─── SOURCE DATA ───
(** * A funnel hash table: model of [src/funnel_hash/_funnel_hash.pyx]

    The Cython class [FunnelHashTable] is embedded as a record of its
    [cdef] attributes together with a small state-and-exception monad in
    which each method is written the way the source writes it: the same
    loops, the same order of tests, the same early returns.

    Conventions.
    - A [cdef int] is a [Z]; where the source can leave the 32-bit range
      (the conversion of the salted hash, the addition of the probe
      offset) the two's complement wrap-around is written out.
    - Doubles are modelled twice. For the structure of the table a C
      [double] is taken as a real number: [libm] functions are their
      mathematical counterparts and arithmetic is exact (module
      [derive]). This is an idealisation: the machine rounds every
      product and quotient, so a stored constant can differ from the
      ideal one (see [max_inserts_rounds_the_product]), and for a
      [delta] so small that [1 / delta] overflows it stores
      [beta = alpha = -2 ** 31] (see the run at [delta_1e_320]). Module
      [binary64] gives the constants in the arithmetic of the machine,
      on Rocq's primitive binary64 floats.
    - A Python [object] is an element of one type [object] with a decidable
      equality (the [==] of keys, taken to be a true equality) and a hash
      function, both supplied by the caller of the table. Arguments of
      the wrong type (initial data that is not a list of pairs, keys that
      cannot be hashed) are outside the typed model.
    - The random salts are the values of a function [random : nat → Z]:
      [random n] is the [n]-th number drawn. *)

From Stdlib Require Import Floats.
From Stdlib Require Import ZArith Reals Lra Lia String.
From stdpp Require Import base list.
───
─── SOURCE DATA ───
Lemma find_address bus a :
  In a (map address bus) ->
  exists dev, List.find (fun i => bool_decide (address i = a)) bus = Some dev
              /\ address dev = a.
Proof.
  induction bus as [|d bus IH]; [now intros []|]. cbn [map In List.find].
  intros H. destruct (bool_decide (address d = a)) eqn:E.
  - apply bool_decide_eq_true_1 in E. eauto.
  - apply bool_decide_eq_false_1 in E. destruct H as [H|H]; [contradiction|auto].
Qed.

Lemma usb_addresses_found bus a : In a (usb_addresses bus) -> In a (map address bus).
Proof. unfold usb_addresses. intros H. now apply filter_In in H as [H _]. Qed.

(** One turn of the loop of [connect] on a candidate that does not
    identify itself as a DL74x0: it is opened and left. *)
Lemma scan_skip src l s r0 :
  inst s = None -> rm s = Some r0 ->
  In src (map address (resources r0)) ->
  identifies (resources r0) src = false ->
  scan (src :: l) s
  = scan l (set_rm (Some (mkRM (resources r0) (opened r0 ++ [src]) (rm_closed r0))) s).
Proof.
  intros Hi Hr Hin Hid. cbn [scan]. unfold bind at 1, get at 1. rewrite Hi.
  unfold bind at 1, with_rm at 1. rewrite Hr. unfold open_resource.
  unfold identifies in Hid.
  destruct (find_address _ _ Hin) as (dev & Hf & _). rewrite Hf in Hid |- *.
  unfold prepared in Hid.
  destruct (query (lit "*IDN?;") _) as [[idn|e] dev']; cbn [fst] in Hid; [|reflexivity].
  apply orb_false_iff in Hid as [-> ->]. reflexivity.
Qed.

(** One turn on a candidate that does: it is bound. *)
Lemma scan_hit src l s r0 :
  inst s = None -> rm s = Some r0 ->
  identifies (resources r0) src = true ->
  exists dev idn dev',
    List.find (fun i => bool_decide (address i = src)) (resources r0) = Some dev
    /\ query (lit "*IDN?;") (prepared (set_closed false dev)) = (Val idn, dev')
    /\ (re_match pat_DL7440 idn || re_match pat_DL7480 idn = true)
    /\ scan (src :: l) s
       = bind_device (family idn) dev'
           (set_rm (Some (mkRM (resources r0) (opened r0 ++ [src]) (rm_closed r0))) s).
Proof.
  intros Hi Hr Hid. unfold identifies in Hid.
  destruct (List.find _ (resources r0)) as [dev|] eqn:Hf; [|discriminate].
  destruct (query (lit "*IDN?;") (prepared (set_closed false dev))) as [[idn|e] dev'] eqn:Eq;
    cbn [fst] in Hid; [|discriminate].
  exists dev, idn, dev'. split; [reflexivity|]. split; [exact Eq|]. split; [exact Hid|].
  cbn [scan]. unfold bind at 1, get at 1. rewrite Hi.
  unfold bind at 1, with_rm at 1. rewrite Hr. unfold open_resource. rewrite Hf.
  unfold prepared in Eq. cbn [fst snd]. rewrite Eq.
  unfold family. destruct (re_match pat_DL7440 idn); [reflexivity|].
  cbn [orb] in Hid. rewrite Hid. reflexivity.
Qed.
───
### WHAT NEEDS TO BE DONE
Among the lines above, repeat exactly those from the line with "(** * A funnel" to the line with "- A [cdef int]", counting both ends.

### RESPONSE TO THIS EXERCISE
(** * A funnel hash table: model of [src/funnel_hash/_funnel_hash.pyx]

    The Cython class [FunnelHashTable] is embedded as a record of its
    [cdef] attributes together with a small state-and-exception monad in
    which each method is written the way the source writes it: the same
    loops, the same order of tests, the same early returns.

    Conventions.
    - A [cdef int] is a [Z]; where the source can leave the 32-bit range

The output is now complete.